Pour les critères secondaires, les auteurs ont constaté que le risque de décès à 30 jours, d'événements cardiovasculaires répétés, de complication opératoire thromboembolique et d'hémorragie n'était pas significativement différent dans les deux bras de l'étude.

« Ces données plaident en faveur d'une chirurgie précoce, prescrite dès que la sténose aortique est jugée significative, quels que soient les symptômes », conclut le Dr Marko Banovic, du département de cardiologie du centre clinique de Serbie, à Belgrade, et premier auteur de l'étude.
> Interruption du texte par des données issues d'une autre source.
(** [(double)n] for an integer that a double holds *)
Definition double_of (n : Z) : double := if n =? 0 then DZero false else DFinite false n 0.

Section Amf.
Context {W : WireOps} {V : MoreWireOps} {U : UTF8Ops}.

(** ** AMFString, also the keys of objects *)

Record AMFStringData := mkStr { s_u16 : uint; s_utf8 : utf8 }.

Definition new_str : AMFStringData := mkStr u16_new utf8_new.
(** [AMFString::Reset]; [AMFString::AMFString] *)
Definition str_Reset (s : AMFStringData) : AMFStringData := mkStr u16_new (utf8_Reset (s_utf8 s)).

Definition str_Parse (data : bytes) (s : AMFStringData) : AMFStringData * Z :=
  let '(s, buffer) :=
    if negb (uint_IsParsed (s_u16 s)) then
      let '(u, copy) := uint_Parse data (s_u16 s) in
      (mkStr u (if uint_IsParsed u then utf8_SetSize (u_value u) (s_utf8 s) else s_utf8 s),
       zdrop copy data)
    else (s, data) in
  let '(s, buffer) :=
    if negb (Zlen buffer =? 0) then
      let '(t, copy) := utf8_Parse buffer (s_utf8 s) in (mkStr (s_u16 s) t, zdrop copy buffer)
    else (s, buffer) in
  (s, Zlen data - Zlen buffer).

Definition str_IsParsed (s : AMFStringData) : bool := utf8_IsParsed (s_utf8 s).
Definition str_GetWString (s : AMFStringData) : wstring := utf8_GetWString (s_utf8 s).
Definition str_GetUTF8Size (s : AMFStringData) : Z := u_value (s_u16 s).
Definition str_SetWString (w : wstring) (s : AMFStringData) : AMFStringData :=
  let t := utf8_SetWString w (s_utf8 s) in
  mkStr (uint_SetValue (to_word (utf8_GetUTF8Size t)) (s_u16 s)) t.
Definition str_GetSize (s : AMFStringData) : Z := utf8_GetUTF8Size (s_utf8 s) + 2 + 1.

(** ** Values *)

Inductive AMFData :=
  | AMFNumber (value : uint)
  | AMFBoolean (len : Z) (value : bool)
  | AMFString (s : AMFStringData)
  | AMFXmlDocument (s : AMFStringData)
  | AMFLongString (u32 : uint) (s : utf8)
  | AMFObject (key : AMFStringData) (marker : bool) (properties : list (wstring * AMFData))
      (propertiesOrder : list wstring) (parser : option AMFData)
  | AMFTypedObject (u16 : uint) (name : utf8)
  | AMFEcmaArray (num : uint) (key : AMFStringData) (marker : bool)
      (elements : list (wstring * AMFData)) (parser : option AMFData)
  | AMFStrictArray (num : uint) (cur : Z) (elements : list AMFData) (parser : option AMFData)
  | AMFDate (len : Z) (value : bytes)
  | AMFReference (len value : Z)
  | AMFMovieClip
  | AMFNull
  | AMFUndefined
  | AMFUnsupported
  | AMFRecordSet.

(** [AMFData::ValueType] *)
Inductive ValueType :=
  | TNumber | TBoolean | TString | TObject | TMovieClip | TNull | TUndefined | TReference
  | TEcmaArray | TStrictArray | TDate | TLongString | TUnsupported | TRecordSet | TXmlDocument
  | TTypedObject.

Definition data_GetType (d : AMFData) : ValueType :=
  match d with
  | AMFNumber _ => TNumber
  | AMFBoolean _ _ => TBoolean
  | AMFString _ => TString
  | AMFXmlDocument _ => TXmlDocument
  | AMFLongString _ _ => TLongString
  | AMFObject _ _ _ _ _ => TObject
  | AMFTypedObject _ _ => TTypedObject
  | AMFEcmaArray _ _ _ _ _ => TEcmaArray
  | AMFStrictArray _ _ _ _ => TStrictArray
  | AMFDate _ _ => TDate
  | AMFReference _ _ => TReference
  | AMFMovieClip => TMovieClip
  | AMFNull => TNull
  | AMFUndefined => TUndefined
  | AMFUnsupported => TUnsupported
  | AMFRecordSet => TRecordSet
  end.

#[global] Instance ValueType_eq_dec : EqDecision ValueType.
Proof. solve_decision. Defined.

(** [AMFData::AssertType] *)
Definition AssertType (type : ValueType) (d : AMFData) : checked unit :=
  refuse_if (negb (bool_decide (data_GetType d = type))) (Got tt).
Encore trop tôt pour en tirer des conclusions générales

Chargé de commenter l'étude pour le compte de l'AHA, le Dr Robert Bonow (école de médecine de l'université Feinberg du Nord-Ouest, à Chicago) a indiqué qu'il s'agissait d'une étude encore relativement modeste par sa taille, « dont on ne peut pas encore tirer de conclusions fortes ».

Le taux de mortalité opératoire de 1,4 % était « faible mais pas nul, a poursuivi l'expert. Surtout compte tenu du fait que nous avons une population à faible risque ». Le cardiologue américain estime ainsi « qu'il est important que nous accumulions encore davantage d'informations, et en particulier sur la possibilité de proposer une approche moins invasive ».

Tous les patients de l'étude ont, en effet, fait l'objet d'une opération chirurgicale ouverte. Le Dr Bonow suggère que des études avec recours systématique à une opération percutanée (TAVI) « pourraient se révéler être encore plus en faveur d'une chirurgie précoce ». L'étude EARLY TAVI en cours pourrait à ce titre être déterminante. Mais en attendant, « la réalité du terrain est que beaucoup de nos patients nous disent qu'ils préfèrent attendre qu'ils développent des symptômes avant de recourir au TAVI », indique le Dr Bonow. Il a également fait remarquer que des données sur la durabilité des valves et le suivi des patients à très long terme sont tout aussi importantes.